Dr. rer. nat. Michaela Döll, Wachenheim
13:30 - 14:00 Uhr
Kongresshaus, Kongresssaal III (2. OG)
Mittag Kongresssaal III - 2. OG
* Mit freundlicher Unterstützung der Fa. Berry Pharma GmbH, Chieming
 

In Deutschland sterben jährlich, nach den Schätzungen des Robert Koch Institutes, bis zu 20.000 Personen an einer Krankenhausinfektion, wobei nicht selten multiresistente Keime ursächlich mitverantwortlich sind. Nach einer aktuellen Studie, die vom Europäischen Zentrum für die Prävention und die Kontrolle von Krankheiten (ECDC) 2016 in Deutschland initiiert wurde, ergaben sich deutliche Hinweise darauf, dass Krankenhausinfektionen nach wie vor ein zentrales Thema darstellen. 

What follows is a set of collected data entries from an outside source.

(** Ten shares bought at 100 dollars, fifteen sold at 110, two bought back at 90: short three
    shares, with a P&L of 170 dollars at a mid price of 100. *)
Lemma pnl_is_accurate_witness :
  ∃ (u : User (gmap CTicker (Holding binary64))) (exact : User (gmap CTicker (Holding Q))),
    foldM apply_fill sample_fills (user_new (Strong 7%Z)) = Ok u ∧
    foldM apply_fill sample_fills (user_new (Strong 7%Z)) = Ok exact ∧
    value (Position u AAPL) = (-3)%Z ∧
    let u' := RefreshUnrealizedPnl AAPL (Strong 100000000%Z) u in
    Qabs (F (value (RealizedPnl u' AAPL)) + F (value (UnrealizedPnl u' AAPL)) - 170) <=
      3 * two ^ (-49) * (2830 + 300).
Proof.
  assert (fills_countable sample_fills) as Hc by by apply (bool_decide_unpack _).
  destruct (pnl_is_accurate (TickerType0:=static_str_ops MAX_TICKER_LENGTH)
    (Inv:=gmap CTicker (Holding binary64)) (InvQ:=gmap CTicker (Holding Q)) (Strong 7%Z) sample_fills Hc)
    as (u & exact & HR & HQ & H).
  exists u, exact. split; [exact HR|]. split; [exact HQ|].
  destruct (H AAPL (Strong 100000000%Z)) as (H1 & _ & _ & _ & H4); [split; reflexivity|].
  split; [exact H1|]. cbv zeta in H4 |- *.
  assert (ledger_cash AAPL sample_fills + inject_Z (ledger_position AAPL sample_fills) * usd (Strong 100000000%Z) == 170)
    as E1 by (vm_compute; reflexivity).
  assert (money_moved AAPL sample_fills + Qabs (inject_Z (ledger_position AAPL sample_fills)) * usd (Strong 100000000%Z)
    == 2830 + 300) as E2 by (vm_compute; reflexivity).
  rewrite E1, E2 in H4. exact H4.
Defined.
(* ===== verification/Bytes.v ===== *)
(** * Memory of packed structs

    Objects of #pragma pack(1) structs are lists of bytes; a member access reads or
    writes at the member's offset.  Integers are two's complement, little-endian. *)

From Stdlib Require Import Strings.Byte.
From S2P Require Import Prelude.

Local Open Scope Z_scope.

(** ** Little-endian integers *)

Fixpoint le_bytes (n : nat) (z : Z) : list byte :=
  match n with
  | O => []
  | S n' => byte_of_Z z :: le_bytes n' (z / 256)
  end.

Fixpoint le_value (l : list byte) : Z :=
  match l with
  | [] => 0
  | b :: l' => byte_to_Z b + 256 * le_value l'
  end.

(** The value of a 64-bit pattern as std::int64_t. *)
Definition sign64 (u : Z) : Z := if u <? 2 ^ 63 then u else u - 2 ^ 64.

Lemma length_le_bytes n z : length (le_bytes n z) = n.
Proof. revert z. induction n; intros; cbn; auto. Qed.

Lemma le_value_range l : 0 ≤ le_value l < 256 ^ Z.of_nat (length l).
Proof.
  induction l as [|b l IH]; cbn [le_value length]; [cbn; lia|].
  rewrite Nat2Z.inj_succ, Z.pow_succ_r by lia. pose proof (byte_to_Z_range b). lia.
Qed.

Lemma le_value_bytes n z : le_value (le_bytes n z) = z mod 256 ^ Z.of_nat n.
Proof.
  revert z. induction n as [|n IH]; intros z; cbn [le_bytes le_value].
  - by rewrite Z.mod_1_r.
  - rewrite IH, byte_to_of_Z, Nat2Z.inj_succ, Z.pow_succ_r by lia.
    rewrite Z.rem_mul_r by lia. lia.
Qed.

Lemma sign64_mod z : is_i64 z → sign64 (z mod 2 ^ 64) = z.
Proof.
  intros Hz. unfold sign64. destruct (decide (0 ≤ z)).
  - rewrite Z.mod_small by i64. zbool; i64.
  - rewrite <-(Z.mod_add z 1), Z.mod_small by i64. zbool; i64.
Qed.

Lemma sign64_range u : 0 ≤ u < 2 ^ 64 → is_i64 (sign64 u).
Proof. intros. unfold sign64. zbool; i64. Qed.

(** ** Reading and writing at an offset *)

Definition peek (off n : nat) (m : list byte) : list byte := take n (drop off m).
Definition poke (off : nat) (bs m : list byte) : list byte := list_inserts off bs m.

Definition get_i64 (off : nat) (m : list byte) : Z := sign64 (le_value (peek off 8 m)).
Definition put_i64 (off : nat) (z : Z) (m : list byte) : list byte := poke off (le_bytes 8 z) m.
Definition get_u8 (off : nat) (m : list byte) : Z := le_value (peek off 1 m).
Definition put_u8 (off : nat) (z : Z) (m : list byte) : list byte := poke off (le_bytes 1 z) m.

Lemma length_poke off bs m : length (poke off bs m) = length m.
Proof. apply length_inserts. Qed.

Lemma lookup_peek off n m i :
  peek off n m !! i = if decide (i < n)%nat then m !! (off + i)%nat else None.
Proof.
  unfold peek. case_decide.
  - by rewrite lookup_take_lt, lookup_drop.
  - apply lookup_take_ge. lia.
Qed.

Lemma length_peek off n m : (off + n ≤ length m)%nat → length (peek off n m) = n.
Proof. intros. unfold peek. rewrite length_take, length_drop. lia. Qed.

(** What was written is read back. *)
Lemma peek_poke_eq off bs m : (off + length bs ≤ length m)%nat →
  peek off (length bs) (poke off bs m) = bs.
Proof.
  intros H. apply list_eq. intros i. rewrite lookup_peek. case_decide.
  - unfold poke. rewrite list_lookup_inserts by lia. f_equal. lia.
  - symmetry. apply lookup_ge_None_2. lia.
Qed.

(** Members that do not overlap are not disturbed. *)
Lemma peek_poke_ne off off' n bs m :
  (off' + n ≤ off ∨ off + length bs ≤ off')%nat → peek off' n (poke off bs m) = peek off' n m.
Proof.
  intros H. apply list_eq. intros i. rewrite !lookup_peek. case_decide; [|done].
  unfold poke. destruct H.
  - by rewrite list_lookup_inserts_lt by lia.
  - by rewrite list_lookup_inserts_ge by lia.
Qed.

Lemma peek_app_l off n l1 l2 : (off + n ≤ length l1)%nat → peek off n (l1 ++ l2) = peek off n l1.
Proof.
  intros H. apply list_eq. intros i. rewrite !lookup_peek. case_decide; [|done].
  by rewrite lookup_app_l by lia.
Qed.

Lemma peek_app_r off n l1 l2 : (length l1 ≤ off)%nat →
  peek off n (l1 ++ l2) = peek (off - length l1) n l2.
Proof.
  intros H. apply list_eq. intros i. rewrite !lookup_peek. case_decide; [|done].
  rewrite lookup_app_r by lia. f_equal. lia.
Qed.

Lemma peek_all n l : length l = n → peek 0 n l = l.
Proof. intros <-. unfold peek. by rewrite drop_0, firstn_all. Qed.

Lemma get_put_i64 off z m : (off + 8 ≤ length m)%nat → is_i64 z →
  get_i64 off (put_i64 off z m) = z.
Proof.
  intros Hm Hz. unfold get_i64, put_i64.
  pose proof (peek_poke_eq off (le_bytes 8 z) m) as E. rewrite length_le_bytes in E.
  rewrite E, le_value_bytes by done. by apply sign64_mod.
Qed.

Lemma get_put_u8 off z m : (off + 1 ≤ length m)%nat → 0 ≤ z < 256 →
  get_u8 off (put_u8 off z m) = z.
Proof.
  intros Hm Hz. unfold get_u8, put_u8.
  pose proof (peek_poke_eq off (le_bytes 1 z) m) as E. rewrite length_le_bytes in E.
  rewrite E, le_value_bytes by done. by apply Z.mod_small.
Qed.

Lemma get_i64_range off m : is_i64 (get_i64 off m).
Proof.
  unfold get_i64. apply sign64_range. pose proof (le_value_range (peek off 8 m)) as H.
  assert (length (peek off 8 m) ≤ 8)%nat as Hl
    by (unfold peek; rewrite length_take; lia).
  split; [lia|]. eapply Z.lt_le_trans; [apply H|].
  change (2 ^ 64) with (256 ^ 8). apply Z.pow_le_mono_r; lia.
Qed.

(** Reads past a write at another place. *)
Section Frames.
Context (off off' : nat) (m : list byte).

Lemma get_i64_poke bs : (off' + 8 ≤ off ∨ off + length bs ≤ off')%nat →
  get_i64 off' (poke off bs m) = get_i64 off' m.
Proof. intros. unfold get_i64. by rewrite peek_poke_ne. Qed.

Lemma get_u8_poke bs : (off' + 1 ≤ off ∨ off + length bs ≤ off')%nat →
  get_u8 off' (poke off bs m) = get_u8 off' m.
Proof. intros. unfold get_u8. by rewrite peek_poke_ne. Qed.
End Frames.

Lemma length_put_i64 off z m : length (put_i64 off z m) = length m.
Proof. apply length_poke. Qed.

Lemma length_put_u8 off z m : length (put_u8 off z m) = length m.
Proof. apply length_poke. Qed.

Lemma peek_put_i64 off off' n z m : (off' + n ≤ off ∨ off + 8 ≤ off')%nat →
  peek off' n (put_i64 off z m) = peek off' n m.
Proof. intros. unfold put_i64. rewrite peek_poke_ne; [done|]. by rewrite length_le_bytes. Qed.

Lemma peek_put_u8 off off' n z m : (off' + n ≤ off ∨ off + 1 ≤ off')%nat →
  peek off' n (put_u8 off z m) = peek off' n m.
Proof. intros. unfold put_u8. rewrite peek_poke_ne; [done|]. by rewrite length_le_bytes. Qed.

Lemma get_i64_put_i64 off off' z m : (off' + 8 ≤ off ∨ off + 8 ≤ off')%nat →
  get_i64 off' (put_i64 off z m) = get_i64 off' m.
Proof. intros. unfold get_i64. by rewrite peek_put_i64. Qed.

Lemma get_i64_put_u8 off off' z m : (off' + 8 ≤ off ∨ off + 1 ≤ off')%nat →
  get_i64 off' (put_u8 off z m) = get_i64 off' m.
Proof. intros. unfold get_i64. by rewrite peek_put_u8. Qed.

Lemma get_u8_put_i64 off off' z m : (off' + 1 ≤ off ∨ off + 8 ≤ off')%nat →
  get_u8 off' (put_i64 off z m) = get_u8 off' m.
Proof. intros. unfold get_u8. by rewrite peek_put_i64. Qed.

Lemma get_u8_put_u8 off off' z m : (off' + 1 ≤ off ∨ off + 1 ≤ off')%nat →
  get_u8 off' (put_u8 off z m) = get_u8 off' m.
Proof. intros. unfold get_u8. by rewrite peek_put_u8. Qed.

#[export] Hint Rewrite length_put_i64 length_put_u8 length_poke : mem.

(** Evaluates reads of a struct after writes of its members. *)
Ltac mem_side := autorewrite with mem; (done || lia).
Ltac mem := repeat first
  [ rewrite get_put_i64 by mem_side | rewrite get_put_u8 by mem_side
  | rewrite get_i64_put_i64 by lia | rewrite get_i64_put_u8 by lia
  | rewrite get_u8_put_i64 by lia | rewrite get_u8_put_u8 by lia
  | rewrite get_i64_poke by lia | rewrite get_u8_poke by lia
  | rewrite peek_put_i64 by lia | rewrite peek_put_u8 by lia ].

In diesem Zusammenhang spielen allgemein die Antibiotikaresistenzen eine wesentliche Rolle, die in den vergangenen Jahrzehnten nachweislich deutlich zugenommen haben. Die Gründe hierfür sind vielfältig. Gesundheits- und Forschungsinstitutionen verweisen seit Jahren auf das zeitliche Missverhältnis zwischen der Schnelligkeit, mit der diverse Krankheitserreger inzwischen Resistenzen ausbilden und der Entwicklungsdauer, die für die Erforschung neuer antibiotisch wirksamer Medikamente benötigt wird, hin. Nicht selten werden antiinfektiöse Wirkstoffe leichtfertig verordnet, was deutlich zur Verschärfung des Problems beiträgt. In diesem Zusammenhang kommt sekundären Pflanzeninhaltsstoffen bzw. Naturstoffen, die nicht nur eine antiinfektiöse sondern auch immunmodulatorische und entzündungshemmende Wirkung aufweisen, in der Naturheilkunde eine besondere Bedeutung zu. Der schwarze Holunder (speziell die Variante Haschberg) kann hier mit interessanten Evidenzen aus klinischen Studien aufwarten.